Chose curieuse : jamais François Lorrain n’avait paru accorder le moindre intérêt à la servante de MacSon. Pour Lorrain, de fait, Héraldine n’était qu’une vulgaire domestique à laquelle on peut, en certaines circonstances, marquer une certaine bienveillance, mais pas au delà. Aussi, ne lui avait-il jamais adressé qu’un strict bonjour, sans même trop la regarder. Au fond, cette fille métisse ne comptait pas pour François Lorrain. Mais Esther… Il y a là encore l’un de ces curieux mystères du cœur humain. Qui pourra jamais nous les expliquer !…

Mais comment François Lorrain avait-il pu s’attacher ou du moins avoir tant d’inclination pour Esther MacSon ? C’était une fille simple qui n’avait aucun des charmes de son sexe ; elle était insignifiante, sotte presque. Ignorante, elle ne pouvait soutenir aucune conversation, et François Lorrain était obligé d’en faire tous les frais. Seulement, c’est avec un grand et continuel intérêt qu’elle écoutait le français qui avait toujours quelques anecdotes plaisantes à raconter. Sans parler le français correctement et facilement, elle avait cet avantage de le bien comprendre. Aussi se servait-elle rarement de la langue française. Si elle posait une question à François, invariablement la question était faite en langue anglaise. Mais invariablement aussi François Lorrain répondait en français, s’excusant de mal parler la langue anglaise.

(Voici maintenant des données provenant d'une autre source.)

(** X16.  Reading back the label of an option gives the index it was made
    from: each option of the multiselect stands for one position of the
    search result, and no two positions share a label. *)
Theorem option_label_round_trip (i j : nat) :
  selected_index (option_label i) = Ok (Z.of_nat i) /\
  (option_label i = option_label j -> i = j).
Proof.
  split; [apply option_label_index |].
  intros H. pose proof (option_label_index i) as Hi.
  rewrite H, option_label_index in Hi. injection Hi as Hij. lia.
Qed.

Lemma selected_indices_of_labels (ix : list nat) :
  selected_indices (map option_label ix) = Ok (map Z.of_nat ix).
Proof.
  induction ix as [| i ix IH]; [reflexivity |].
  cbn [map selected_indices]. rewrite option_label_index, IH. reflexivity.
Qed.

Lemma offered_options (count : nat) (selected_options : list string) :
  incl selected_options (options count) ->
  exists ix, selected_options = map option_label ix /\
             Forall (fun i => (i < count)%nat) ix.
Proof.
  induction selected_options as [| opt rest IH]; intros H.
  - exists []. split; [reflexivity | constructor].
  - destruct IH as (ix & -> & Hix);
      [intros x Hx; apply H; right; exact Hx |].
    assert (Hopt : In opt (options count)) by (apply H; left; reflexivity).
    unfold options in Hopt. apply in_map_iff in Hopt as (i & <- & Hi).
    apply in_seq in Hi. exists (i :: ix).
    split; [reflexivity | constructor; [lia | exact Hix]].
Qed.


Section Handler.

Variable L : LightCurveOps.
Variable A : AnalysisOps (LightCurve L).

Local Abbreviation Item := (SearchItem (LightCurve L)).

Variable arrange : list Item -> list Item.

Lemma entry_in_range (search_result : list Item) (i : nat) (d : Item) :
  (i < List.length search_result)%nat ->
  entry L search_result (Z.of_nat i) = Ok (nth i search_result d).
Proof.
  intros Hi. unfold entry.
  destruct (Z.ltb_spec (Z.of_nat i) 0); [lia |].
  destruct (Z.leb_spec 0 (Z.of_nat i)); [| lia].
  destruct (Z.ltb_spec (Z.of_nat i) (Z.of_nat (List.length search_result)));
    [| lia].
  cbn [andb]. rewrite Nat2Z.id.
  rewrite (nth_error_nth' search_result d Hi). reflexivity.
Qed.

Lemma rows_at_in_range (search_result : list Item) (d : Item)
    (ix : list nat) :
  Forall (fun i => (i < List.length search_result)%nat) ix ->
  rows_at L search_result (map Z.of_nat ix)
  = Ok (map (fun i => nth i search_result d) ix).
Proof.
  induction 1 as [| i ix Hi _ IH]; [reflexivity |].
  cbn [map rows_at]. rewrite (entry_in_range _ _ d Hi), IH. reflexivity.
Qed.
(** * AIHawk command-line entry point: configuration validation, data-folder
      resolution and resume dispatch ([main.py]).

    The Python code is embedded shallowly: parsed YAML documents are an
    inductive type, Python dictionaries are insertion-ordered association
    lists, exceptions are values of an error monad, and the file system and
    the logger are threaded explicitly where the code touches them. *)

From Stdlib Require Import String Ascii List ZArith Bool Lia PrimFloat.
Import ListNotations.
Open Scope string_scope.

(** ** Parsed YAML documents

    What [yaml.safe_load] builds for the core schema: [None], [bool], [int],
    [float], [str], [list] and [dict] (timestamps, binary data and sets are
    left out).  A dictionary keeps insertion order and its keys may be any
    value; the code only ever looks keys up by a string. *)

#[warnings="-register-all"]
Inductive yaml : Type :=
| YNull
| YBool (b : bool)
| YInt (z : Z)
| YFloat (f : float)
| YStr (s : string)
| YList (items : list yaml)
| YDict (entries : list (yaml * yaml)).

(** The classes the validator passes to [isinstance]. *)
Inductive pytype : Type := TBool | TDict | TList | TInt | TStr.

(** [expected_type.__name__] *)
Definition type_name (t : pytype) : string :=
  match t with
  | TBool => "bool"
  | TDict => "dict"
  | TList => "list"
  | TInt => "int"
  | TStr => "str"
  end.

(** [isinstance(v, t)]; [bool] is a subclass of [int]. *)
Definition isinstance (v : yaml) (t : pytype) : bool :=
  match t, v with
  | TBool, YBool _ => true
  | TDict, YDict _ => true
  | TList, YList _ => true
  | TInt, YInt _ => true
  | TInt, YBool _ => true
  | TStr, YStr _ => true
  | _, _ => false
  end.

(** [v is None] *)
Definition is_none (v : yaml) : bool :=
  match v with YNull => true | _ => false end.

(** Truth value of an object, as [not v] tests it. *)
Definition truthy (v : yaml) : bool :=
  match v with
  | YNull => false
  | YBool b => b
  | YInt z => negb (z =? 0)%Z
  | YFloat f => negb (PrimFloat.eqb f PrimFloat.zero)
  | YStr s => negb (s =? "")
  | YList items => match items with [] => false | _ => true end
  | YDict entries => match entries with [] => false | _ => true end
  end.

(** ** Exceptions *)

(** One constructor per message template of a [ConfigError]; the arguments are
    the values interpolated into the f-string. *)
Inductive config_msg : Type :=
| YamlReadError (yaml_path exc : string)
    (* "Error reading YAML file {yaml_path}: {exc}" *)
| YamlNotFound (yaml_path : string)
    (* "YAML file not found: {yaml_path}" *)
| MissingRequiredKey (key config_yaml_path : string)
    (* "Missing required key '{key}' in {config_yaml_path}" *)
| InvalidType (key config_yaml_path type_name : string)
    (* "Invalid type for key '{key}' in {config_yaml_path}. Expected {name}." *)
| ExperienceLevelNotBool (level config_path : string)
    (* "Experience level '{level}' must be a boolean in {config_path}" *)
| JobTypeNotBool (job_type config_path : string)
    (* "Job type '{job_type}' must be a boolean in {config_path}" *)
| DateFilterNotBool (date_filter config_path : string)
    (* "Date filter '{date_filter}' must be a boolean in {config_path}" *)
| NotListOfStrings (key config_path : string)
    (* "'{key}' must be a list of strings in {config_path}" *)
| InvalidDistance (distance : yaml) (config_path : string)
    (* "Invalid distance value '{distance}' in {config_path}. Must be one of: ..." *)
| BlacklistNotList (blacklist config_path : string)
    (* "'{blacklist}' must be a list in {config_path}" *)
| MissingSecret (secret secrets_yaml_path : string)
    (* "Missing secret '{secret}' in {secrets_yaml_path}" *)
| EmptySecret (secret secrets_yaml_path : string).
    (* "Secret '{secret}' cannot be empty in {secrets_yaml_path}" *)

Inductive exn : Type :=
| ConfigError (msg : config_msg)
| TypeError
| KeyError (key : string)
| AttributeError
| FileNotFoundError (msg : string)
| FileExistsError (path : string)
| IsADirectoryError (path : string)
| ValueError (msg : string)
| BinasciiError (msg : string)
| RuntimeError (msg : string).

(** The two kinds of [ConfigError] the specification tells apart. *)
Definition is_parse_failure (e : exn) : bool :=
  match e with
  | ConfigError (YamlReadError _ _) => true
  | ConfigError (YamlNotFound _) => true
  | _ => false
  end.

Definition is_schema_violation (e : exn) : bool :=
  match e with
  | ConfigError (YamlReadError _ _) => false
  | ConfigError (YamlNotFound _) => false
  | ConfigError _ => true
  | _ => false
  end.

Definition is_config_error (e : exn) : bool :=
  match e with ConfigError _ => true | _ => false end.

(** ** The error monad *)

Inductive result (A : Type) : Type :=
| Ok (a : A)
| Raise (e : exn).
Arguments Ok {A} a.
Arguments Raise {A} e.

Definition bind {A B : Type} (c : result A) (k : A -> result B) : result B :=
  match c with
  | Ok a => k a
  | Raise e => Raise e
  end.

Notation "x <- c ;; k" := (bind c (fun x => k))
  (at level 61, c at next level, right associativity).
Notation "c ;;; k" := (bind c (fun _ => k))
  (at level 61, right associativity).

(** A [for] loop whose body may raise. *)
Fixpoint for_each {A : Type} (body : A -> result unit) (l : list A) : result unit :=
  match l with
  | [] => Ok tt
  | x :: rest => body x ;;; for_each body rest
  end.

(** ** Python containers *)

(** A dictionary key equals the string literal [k] only when it is that string. *)
Definition key_is (k : string) (y : yaml) : bool :=
  match y with YStr s => (s =? k) | _ => false end.

Fixpoint dict_get (d : list (yaml * yaml)) (k : string) : option yaml :=
  match d with
  | [] => None
  | (k', v) :: rest => if key_is k k' then Some v else dict_get rest k
  end.

(** [d[k] = v]: an existing key keeps its position, a new one goes last. *)
Fixpoint dict_set (d : list (yaml * yaml)) (k : string) (v : yaml) : list (yaml * yaml) :=
  match d with
  | [] => [(YStr k, v)]
  | (k', v') :: rest =>
      if key_is k k' then (k', v) :: rest else (k', v') :: dict_set rest k v
  end.

Definition dict_has (d : list (yaml * yaml)) (k : string) : bool :=
  match dict_get d k with Some _ => true | None => false end.
Lemma slots_written_once_witness :
  results afterFirstSpawn !! 0 = Some None ∧
  length (results afterFirstSpawn) = 2.
Proof.
  destruct (slots_written_once (parseFrom [tenAndTwenty; notArray]) marshalCount
              (NewCompressor (Some sumPerMinute)) [payload 0; payload 1]
              afterFirstSpawn afterFirstSpawn_reached)
    as (Hlen & _ & _ & Hslots).
  split; [|exact Hlen].
  destruct (Hslots 0 (payload 0) eq_refl) as [[_ Hnil]|[Hstored _]]; [exact Hnil|].
  exfalso. apply Hstored. right. exists (payload 0). by left.
Defined.

(** ** Loading the configuration *)

(** A guarded assignment to a field is an assignment of a guarded value. *)
Lemma when_setTimestamp cfg v :
  config.when (λ cfg, config.Timestamp cfg = "") (λ cfg, config.setTimestamp cfg v) cfg =
    config.setTimestamp cfg
      (if decide (config.Timestamp cfg = "") then v else config.Timestamp cfg).
Proof. unfold config.when. by destruct cfg, (decide _). Qed.

Lemma when_setValues cfg v :
  config.when (λ cfg, length (config.Values cfg) = 0)
              (λ cfg, config.setValues cfg v) cfg =
    config.setValues cfg
      (if decide (config.Values cfg = []) then v else config.Values cfg).
Proof. unfold config.when. by destruct cfg as [? [] ? ? ? ? ? ?]. Qed.

Lemma when_setMethod cfg v :
  config.when (λ cfg, config.Method cfg = "") (λ cfg, config.setMethod cfg v) cfg =
    config.setMethod cfg (if decide (config.Method cfg = "") then v else config.Method cfg).
Proof. unfold config.when. by destruct cfg, (decide _). Qed.

Lemma when_setWindow cfg v :
  config.when (λ cfg, config.Window cfg = 0%Z) (λ cfg, config.setWindow cfg v) cfg =
    config.setWindow cfg (if decide (config.Window cfg = 0%Z) then v else config.Window cfg).
Proof. unfold config.when. by destruct cfg, (decide _). Qed.

Lemma when_setWorkers cfg v :
  config.when (λ cfg, config.Workers cfg = 0%Z) (λ cfg, config.setWorkers cfg v) cfg =
    config.setWorkers cfg
      (if decide (config.Workers cfg = 0%Z) then v else config.Workers cfg).
Proof. unfold config.when. by destruct cfg, (decide _). Qed.

Lemma when_setURL cfg v :
  config.when (λ cfg, config.URL (config.NATS cfg) = "")
              (λ cfg, config.setNATS cfg (config.setURL (config.NATS cfg) v)) cfg =
    config.setNATS cfg
      (config.setURL (config.NATS cfg)
         (if decide (config.URL (config.NATS cfg) = "") then v
          else config.URL (config.NATS cfg))).
Proof. unfold config.when. by destruct cfg as [? ? ? ? ? ? ? []], (decide _). Qed.

Lemma when_setSubject cfg v :
  config.when (λ cfg, config.Subject (config.NATS cfg) = "")
              (λ cfg, config.setNATS cfg (config.setSubject (config.NATS cfg) v)) cfg =
    config.setNATS cfg
      (config.setSubject (config.NATS cfg)
         (if decide (config.Subject (config.NATS cfg) = "") then v
          else config.Subject (config.NATS cfg))).
Proof. unfold config.when. by destruct cfg as [? ? ? ? ? ? ? []], (decide _). Qed.
(** The listing of a directory is in increasing order: no name comes
    before a smaller one. *)
Lemma sorted_increasing l : StronglySorted str_le (sorted l).
Proof.
  apply (stable_sort_sorted str_ltb); [exact str_ltb_asym|].
  intros a b c. unfold le_of. apply str_le_trans.
Qed.

(** Its names being distinct, it is in strictly increasing order. *)
Lemma sorted_strictly_increasing l :
  NoDup l -> StronglySorted str_lt (sorted l).
Proof.
  intros Hnd. apply sorted_NoDup in Hnd.
  pose proof (sorted_increasing l) as Hs.
  induction Hs as [|a l' Hs IH Ha]; constructor.
  - apply IH. now inversion Hnd.
  - inversion Hnd as [|? ? Hnotin Hnd']; subst.
    rewrite Forall_forall in *. intros y Hy.
    destruct (str_ltb_total a y) as [H|H]; [congruence|exact H|].
    specialize (Ha y Hy). unfold str_le in Ha. congruence.
Qed.

(** ** Positions in the listing *)

Lemma find_index_In names x :
  In x names -> exists i, Py.find_index names x = Some i.
Proof.
  induction names as [|y names IH]; intros Hin; [destruct Hin|].
  simpl. destruct (String.eqb_spec y x) as [|Hne]; [eauto|].
  destruct Hin as [Heq|Hin]; [contradiction|].
  destruct (IH Hin) as [i ->]. simpl. eauto.
Qed.

Lemma position_head y names : position (y :: names) y = 0.
Proof. unfold position. simpl. now rewrite String.eqb_refl. Qed.

Lemma position_tail y names x :
  y <> x -> In x names -> position (y :: names) x = S (position names x).
Proof.
  intros Hne Hin. unfold position. simpl.
  destruct (String.eqb_spec y x); [contradiction|].
  destruct (find_index_In names x Hin) as [i ->]. reflexivity.
Qed.

Lemma positions_increase names :
  NoDup names ->
  StronglySorted (fun x y => position names x < position names y) names.
Proof.
  induction 1 as [|y names Hnotin Hnd IH]; constructor.
  - eapply StronglySorted_weaken; [exact IH|].
    intros a b Ha Hb Hlt. cbv beta in Hlt |- *.
    rewrite (position_tail y names a), (position_tail y names b);
      try assumption; try lia; intros Heq; subst; contradiction.
  - rewrite Forall_forall. intros x Hx.
    rewrite position_head, position_tail; [lia| |assumption].
    intros Heq. subst. contradiction.
Qed.

Lemma index_position names x :
  In x names -> Py.index names x = inr (position names x).
Proof.
  intros Hin. unfold Py.index, position.
  now destruct (find_index_In names x Hin) as [i ->].
Qed.

Lemma decorate_listed names pages :
  Forall (fun x => In (fst x) names) pages ->
  decorate names pages
  = inr (map (fun x => (position names (fst x), x)) pages).
Proof.
  induction 1 as [|x pages Hx _ IH]; simpl; [reflexivity|].
  now rewrite index_position, IH.
Qed.

Lemma key_ltb_asym (a b : nat * (string * string)) :
  key_ltb a b = true -> key_ltb b a = false.
Proof.
  unfold key_ltb. rewrite Nat.ltb_lt, Nat.ltb_ge. lia.
Qed.

Lemma key_le_trans (a b c : nat * (string * string)) :
  le_of key_ltb a b -> le_of key_ltb b c -> le_of key_ltb a c.
Proof. unfold le_of, key_ltb. rewrite !Nat.ltb_ge. lia. Qed.

(** Pages of listed, distinct names come out of [restore_order] in the
    order of the listing, whatever order they went in. *)
Lemma restore_order_filter names (keep : string -> bool)
    (page : string -> string) pages :
  NoDup names ->
  Permutation pages (map (fun n => (n, page n)) (filter keep names)) ->
  restore_order names pages = inr (map page (filter keep names)).
Proof.
  intros Hnd Hp. unfold restore_order.
  set (expected := map (fun n => (n, page n)) (filter keep names)) in *.
  assert (Hlisted : Forall (fun x => In (fst x) names) pages).
  { rewrite Forall_forall. intros x Hx.
    apply (Permutation_in _ Hp) in Hx. unfold expected in Hx.
    apply in_map_iff in Hx as (n & <- & Hn).
    now apply filter_In in Hn as [Hn _]. }
  rewrite (decorate_listed _ _ Hlisted).
  set (key := fun x : string * string => (position names (fst x), x)).
  rewrite (stable_sort_unique key_ltb key_ltb_asym key_le_trans
             (map key pages) (map key expected)).
  - unfold expected, key. rewrite !map_map. cbn [snd]. reflexivity.
  - now apply Permutation_map.
  - unfold expected. rewrite map_map.
    apply StronglySorted_map, StronglySorted_filter.
    eapply StronglySorted_weaken; [apply positions_increase, Hnd|].
    intros a b _ _ Hlt. unfold lt_of, key_ltb, key. cbn [fst].
    now apply Nat.ltb_lt.
Qed.

(** ** The collection loop *)

Lemma collect_returned done acc pages :
  collect done acc = (None, pages) -> pages = acc ++ flat_map page_of done.
Proof.
  revert acc. induction done as [|f done IH]; intros acc; simpl.
  - intros [= <-]. now rewrite app_nil_r.
  - unfold page_of at 1. destruct (result f) as [e|[[filename page]|]].
    + discriminate.
    + destruct (Py.nonempty page); intros H; apply IH in H; subst.
      * now rewrite <- app_assoc.
      * reflexivity.
    + intros H. now apply IH in H.
Qed.

Lemma collect_all_return done acc :
  all_return done -> collect done acc = (None, acc ++ flat_map page_of done).
Proof.
  revert acc. induction done as [|f done IH]; intros acc Hall; simpl.
  - now rewrite app_nil_r.
  - inversion Hall as [|? ? [r Hr] Hall']; subst.
    unfold page_of at 1. rewrite Hr.
    destruct r as [[filename page]|]; [destruct (Py.nonempty page)|];
      rewrite IH by assumption; [now rewrite <- app_assoc| |]; reflexivity.
Qed.

Lemma collect_raises before f after acc e :
  all_return before -> result f = inl e ->
  collect (before ++ f :: after) acc
  = (Some e, acc ++ flat_map page_of before).
Proof.
  revert acc. induction before as [|g before IH]; intros acc Hall He; simpl.
  - rewrite He. now rewrite app_nil_r.
  - inversion Hall as [|? ? [r Hr] Hall']; subst.
    unfold page_of at 1. rewrite Hr.
    destruct r as [[filename page]|]; [destruct (Py.nonempty page)|];
      rewrite IH by assumption; [now rewrite <- app_assoc| |]; reflexivity.
Qed.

Cela pouvait toujours aller dans cette question de voisinage. Mais qu’arriverait-il ? survenant une alliance entre ces deux êtres si différents en tout… qu’arriverait-il plus tard dans la création d’un foyer, d’une famille ? François Lorrain s’était-il posé cette incertaine question ? Peut-être… et peut-être s’était-il dit que tout pouvait s’arranger par certaines concessions routinières ! Mais le point religieux ?…

Esther MacSon avait été élevée sans la pratique de religion aucune ; elle avait grandi sous l’influence haineuse de son père… haine féroce contre le catholicisme ! Cette haine, sans qu’elle le fît voir, peut-être l’avait-elle également ? Et alors se pouvait-il qu’elle devînt l’épouse d’un français très catholique qui, jamais ne concéderait rien de ses principes et de ses croyances ? Ou mieux, un foyer pouvait-il être fondé entre ces deux créatures et vivre avec toutes les garanties de bonne entente et de bonheur ? François Lorrain, homme intelligent, n’avait pu assurément éviter ces questions brillantes ; avait-il trouvé un moyen d’aplanissement ? C’est fort probable, puisqu’il recherchait tant la société de cette jeune fille ; à moins qu’il n’eût que de vagues espoirs de niveler les obstacles. Or, ces espoirs et ces projets avaient dû être un peu confiés à des oreilles amies ; car la rumeur du village voisin en disait très long déjà. Cette rumeur allait jusqu’à marier François Lorrain et Esther MacSon dès après la moisson prochaine.

Ce soir-là encore, ce soir de semaine, le voisin de MacSon venait taire su cour habituelle.